Среди оставшихся от нее бумаг есть один листок, вернее, даже клочок без начала и конца, без обращения и без подписи, зарегистрированный в архиве ее имени как черновик письма неизвестному лицу. «Так думают и мать его тоже, и все порядочные люди, следовательно, я покоряюсь, нельзя идти против всех. Еще если б я была уверена, что у меня действительный талант… Итак, я совсем бросила эту мысль», – писала Аполлинария.

Так или иначе, но к осени 1865 года что-то, по-видимому, случилось с ее намерением продолжать литературные занятия, и теперь ее планы были связаны не с Парижем, не с Петербургом, а с маленьким городом где-нибудь в Центральной или Южной России, где она могла бы учить грамоте крестьянских детей. Но и это поприще – как только она вступила на него – было насильственно прервано.
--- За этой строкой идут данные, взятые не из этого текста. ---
(* ===== verification/UserOps.v ===== *)
(** * The operations on users

    What tokens, logins and role assignments do to a database that satisfies
    its constraints. *)
From S2P Require Import Prelude.
From S2P Require Export AuthService UserService Confined.
From S2P Require Export AssetSync.

Abbreviation users d := (rows (d TUser)).
Abbreviation roles d := (rows (d TRole)).
Abbreviation links d := (rows (d TUserRole)).

(** The user a token stands for at a time. *)
Definition token_user `{!Jwt} (cfg : jwt_settings) (now : datetime) (token : string) : option Z :=
  c ← jwt_decode (JWT_SECRET_KEY cfg) now token; s ← sub c; py_int_of s.

(** May the account be used? *)
Definition usable (u : SysUser) : bool := alive TUser u && (SysUser.status u =? 1).

(** Does the user have a role with one of these codes? *)
Definition has_role (d : db) (user : Z) (codes : list string) : Prop :=
  ∃ j l r, links d !! j = Some l ∧ SysUserRole.user_id l = user ∧
    roles d !! SysUserRole.role_id l = Some r ∧ SysRole.role_code r ∈ codes.

(** The roles of a user, as keys of the association table. *)
Abbreviation role_key := (has_key TUserRole SysUserRole.user_id SysUserRole.role_id).
Abbreviation roles_kept := (others_kept TUserRole SysUserRole.user_id).

Section Ops.
Context `{E : Env} `{!EnvOk E} `{!Passwords} `{!Jwt} (cfg : jwt_settings).

Lemma wp_decode_access_token token (Q : Z → session → Prop) (Ex : exc → session → Prop) s :
  match token_user cfg (clock (ticks s)) token with
  | Some i => Q i (tick s)
  | None => Ex (AppException UNAUTHORIZED "Token 无效或已过期" 401) (tick s)
  end → wp (decode_access_token cfg token) Q Ex s.
Proof.
  intros Hx. unfold decode_access_token, token_user in *. apply wp_bind, wp_utcnow.
  destruct (jwt_decode _ _ _) as [c|]; [|done]. simpl in *. destruct (sub c) as [str|]; [|done].
  simpl in *. by destruct (py_int_of str).
Qed.

(** The user of a token, if the account is usable. *)
Definition current_user (d : db) (now : datetime) (token : string) : option Z :=
  match token_user cfg now token with
  | Some i => match users d !! i with Some u => if usable u then Some i else None | None => None end
  | None => None
  end.

Lemma wp_get_current_user token (Q : Z → session → Prop) (Ex : exc → session → Prop) s :
  match current_user (work s) (clock (ticks s)) token with
  | Some i => Q i (tick s)
  | None => ∀ c m, Ex (AppException c m 401) (tick s)
  end → wp (get_current_user cfg token) Q Ex s.
Proof.
  intros Hx. unfold get_current_user, current_user in *. apply wp_bind, wp_decode_access_token.
  destruct (token_user _ _ _) as [i|]; [|apply Hx].
  destruct (users (work s) !! i) as [u|] eqn:Hu; unfold usable in Hx; apply wp_bind, (wp_get TUser).
  - intros u' Hu' Ha. pose proof (same_row TUser Hu Hu') as <-. rewrite Ha in Hx. cbn [andb] in Hx.
    apply wp_bind, (wp_obj_ok TUser i u); [done|].
    by destruct (SysUser.status u =? 1); [apply wp_ret|apply wp_app_error].
  - intros Hn. apply wp_app_error. by rewrite (Hn u Hu) in Hx.
  - intros u' Hu'. pose proof (eq_trans (eq_sym Hu) Hu'). done.
  - intros _. by apply wp_app_error.
Qed.

(** Both lookups of the roles of a user. *)
Lemma wp_get_current_roles i u (Q : list string → session → Prop) Ex s :
  integrity (work s) → users (work s) !! i = Some u → SysUser.id u = i →
  (∀ l, (∀ codes, (∃ c, c ∈ codes ∧ c ∈ l) ↔ has_role (work s) i codes) → Q l s) →
  wp (get_current_roles i) Q Ex s.
Proof.
  intros HI Hu Hid HQ. unfold get_current_roles, UserRepository.get_roles_by_user, UserRepository.get_role_ids,
    UserRepository.role_links.
  apply wp_bind, (wp_obj_ok TUser i u); [done|]. rewrite Hid.
  apply wp_bind, wp_bind, wp_bind, wp_bind, wp_get_work, wp_ret.
  set (ls := matching TUserRole _ (work s)).
  assert (∀ j, j ∈ ls ↔ ∃ l, links (work s) !! j = Some l ∧ SysUserRole.user_id l = i) as Hls.
  { intros j. etransitivity; [apply elem_of_matching|]. apply exist_proper. intros l. by rewrite Z.eqb_eq. }
  clearbody ls. apply wp_bind, (wp_map_obj TUserRole); [by intros j (l & Hl & _)%Hls; exists l|].
  apply wp_ret, wp_bind, wp_get_work, wp_ret.
  set (ids := filter _ _).
  assert (∀ k, k ∈ ids ↔ ∃ r j l, roles (work s) !! k = Some r ∧ links (work s) !! j = Some l ∧
    SysUserRole.user_id l = i ∧ SysUserRole.role_id l = k) as Hids.
  { intros k. unfold ids. rewrite list_elem_of_filter, has_row_true, list_elem_of_fmap. split.
    - intros [[r Hr] (l & -> & (j & Hj & Hl)%(elem_of_rows_of TUserRole))].
      apply Hls in Hj as (l' & Hl' & Hi). pose proof (same_row TUserRole Hl Hl') as <-. by exists r, j, l.
    - intros (r & j & l & Hr & Hl & Hi & Hk). split; [by exists r|]. exists l. split; [done|].
      apply (elem_of_rows_of TUserRole). exists j. split; [|done]. apply Hls. by exists l. }
  clearbody ids. apply wp_bind, (wp_map_obj TRole); [by intros k (r & _ & _ & Hr & _)%Hids; exists r|].
  apply wp_ret, HQ. intros codes. split.
  - intros (c & Hc & (r & -> & (k & Hk & Hr)%(elem_of_rows_of TRole))%list_elem_of_fmap).
    apply Hids in Hk as (r' & j & l & Hr' & Hl & Hi & Hk). pose proof (same_row TRole Hr Hr') as <-.
    exists j, l, r. by rewrite Hk.
  - intros (j & l & r & Hl & Hi & Hr & Hc). exists (SysRole.role_code r). split; [done|].
    apply list_elem_of_fmap. exists r. split; [done|]. apply (elem_of_rows_of TRole).
    exists (SysUserRole.role_id l). split; [|done]. apply Hids. by exists r, j, l.
Qed.

(** ** Roles *)

Lemma user_role_free d i : referenced TUserRole d i = false.
Proof. solve_unreferenced. Qed.

Lemma admissible_link d user role now :
  is_Some (users d !! user) → is_Some (roles d !! role) → ¬ role_key user d role →
  admissible TUserRole (next_id (d TUserRole))
    (fresh_row TUserRole (next_id (d TUserRole)) now (SysUserRole.Mk 0 user role 0)) d = true.
Proof.
  intros Hu Hr Hno. apply admissible_spec. split.
  - simpl. intros k j [[= -> ->]|[[= -> ->]|[]%elem_of_nil]%elem_of_cons]%elem_of_cons; done.
  - intros j l Hj _. apply not_true_is_false. simpl. rewrite andb_true_iff, !bool_decide_eq_true.
    intros [Hx Hy]. apply Hno. by exists j, l.
Qed.

Lemma key_add_row user d r y :
  integrity d → SysUserRole.user_id r = user →
  role_key user (add_row TUserRole r d) y ↔ role_key user d y ∨ y = SysUserRole.role_id r.
Proof.
  intros HI Hu. split.
  - intros (j & l & Hl & Hx & <-). rewrite rows_add_row in Hl.
    apply lookup_insert_Some in Hl as [[_ <-]|[_ Hl]]; [by right|left; by exists j, l].
  - intros [(j & l & Hl & Hx & <-)| ->].
    + exists j, l. split; [|done]. rewrite rows_add_row, lookup_insert_ne; [done|].
      intros <-. apply (integrity_key TUserRole HI) in Hl. by destruct (Z.lt_irrefl _ Hl).
    + exists (next_id (d TUserRole)), r. split; [|done]. rewrite rows_add_row. apply lookup_insert_eq.
Qed.

Lemma wp_set_roles user role_ids (Q : () → session → Prop) Ex s :
  integrity (work s) → is_Some (users (work s) !! user) →
  (∀ r, r ∈ role_ids → is_Some (roles (work s) !! r)) →
  (∀ d' n, roles_kept user (work s) d' → (∀ y, role_key user d' y ↔ y ∈ role_ids) →
     Q () (Session d' (durable s) n)) →
  wp (UserRepository.set_roles user role_ids) Q Ex s.
Proof.
  intros HI Hu Hr HQ. unfold UserRepository.set_roles. apply wp_bind, wp_delete_where. split.
  2: { intros Hex. exfalso. apply existsb_exists in Hex as (j & _ & Hj). by rewrite user_role_free in Hj. }
  intros _. set (d1 := filter_rows TUserRole _ (work s)).
  assert (roles_kept user (work s) d1 ∧ ∀ y, ¬ role_key user d1 y) as [Ho1 Hno].
  { split; [split|].
    - intros j l Hl. unfold d1. rewrite rows_filter_rows, map_lookup_filter_Some, negb_true_iff, Z.eqb_neq.
      naive_solver.
    - intros k Hk. unfold d1. by apply filter_rows_ne, only_ne.
    - apply integrity_filter_rows; [done|]. intros; apply user_role_free.
    - intros y (j & l & Hl & Hx & _). unfold d1 in Hl.
      rewrite rows_filter_rows, map_lookup_filter_Some, negb_true_iff, Z.eqb_neq in Hl. by destruct Hl. }
  clearbody d1. unfold for_each.
  apply (wp_fold_loop (λ rest _ s', ∃ past, past ++ rest = set_iter role_ids ∧ durable s' = durable s ∧
    roles_kept user (work s) (work s') ∧ ∀ y, role_key user (work s') y ↔ y ∈ past)).
  - exists []. split_and!; [done|done|done|]. intros y. rewrite elem_of_nil. cbn [work set_work].
    split; [|done]. by intros ?%Hno.
  - intros r rest [] s' (past & Hsplit & Hd & Ho & Hkeys).
    assert (NoDup (past ++ r :: rest)) as Hnd by (rewrite Hsplit; apply set_iter_nodup).
    assert (∀ k, k ≠ TUserRole → work s' k = work s k) as Hother.
    { intros k Hk. apply (ok_only _ _ _ _ _ Ho). by apply only_other. }
    apply wp_bind, wp_create_ok; [apply Ho| |].
    + apply admissible_link; [by rewrite Hother|rewrite Hother by done|].
      * apply Hr. apply set_iter_elem. rewrite <- Hsplit. list_in.
      * intros Hin%Hkeys. apply NoDup_app in Hnd as (_ & Hnd & _). apply (Hnd r Hin). list_in.
    + intros HI'. apply wp_ret. exists (past ++ [r]). split_and!; [by rewrite <- app_assoc|done| |].
      * eapply others_kept_trans; [exact Ho|]. by apply others_kept_add; [|apply Ho|].
      * intros y. cbn [work set_work]. rewrite key_add_row; [|apply Ho|done].
        rewrite Hkeys, elem_of_app, list_elem_of_singleton. simpl. done.
  - intros [] [w du n] (past & Hsplit & Hd & Ho & Hkeys). rewrite app_nil_r in Hsplit. cbn [work durable] in *.
    subst du past. apply HQ; [done|]. intros y. rewrite Hkeys. apply set_iter_elem.
Qed.
End Ops.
Она пыталась задержаться в Москве, где однажды получила заказ на перевод с французского, и жить на литературные заработки, но не задержалась.

Ей люто не везло.

В автобиографической повести, написанной Надеждой Сусловой, младшей и гораздо более удачливой сестрой, Аполлинария, изображенная под именем Елены, признается: «А я до сих пор не нашла себе такого дела, которому бы решилась посвятить жизнь. Я терялась перед неопределенностью и призрачностью пользы, которую может принести кому-то мой предстоящий труд. Мне не по росту стремление к неопределенному добру для людей вообще, для общества, – мне нужны цели ясные и уже поставленные, чтобы они одушевляли меня… Мне казались невозможными поиски каких-то новых путей в жизни, казалось грубостью протискиваться на эти новые пути, разнося препятствия, толкая других, причиняя другим досаду, иногда горе, даже, может быть, страдание, и двигаться вперед, не зная твердо, куда и для чего. А оглядываясь вокруг, я не находила никакого повода для моей работы: никто меня не искал, никто во мне не нуждался, и я ничего не могла пожелать сердцем в мире, где мне все были чужие».

И еще одно поразительное признание делает Елена: «Жизнь моя поддерживается восторгом, любовью, а не мыслью и убеждением. Моя жизненная задача, очевидно, исчерпана моими неудачами и – кончена».

В повести Надежды Сусловой Елена-Аполлинария и в самом деле кончает с собой, бросаясь в озеро, – так и не сумев ничем оживить опустошенную душу.

С точки зрения сестры, преуспевающего доктора медицины, взявшей штурмом (и, конечно, упорным трудом) свое докторское звание, таким женщинам, как Аполлинария, не было места в жизни. И если бы Аполлинария действительно покончила с собой, как это сделали списанные с нее персонажи – Елена (в повести сестры) и Анна (уже в повести самой Аполлинарии, написанной на основе ее отношений с Достоевским), вряд ли бы кто-нибудь очень сильно удивился: это было бы логическим завершением проигранной жизни.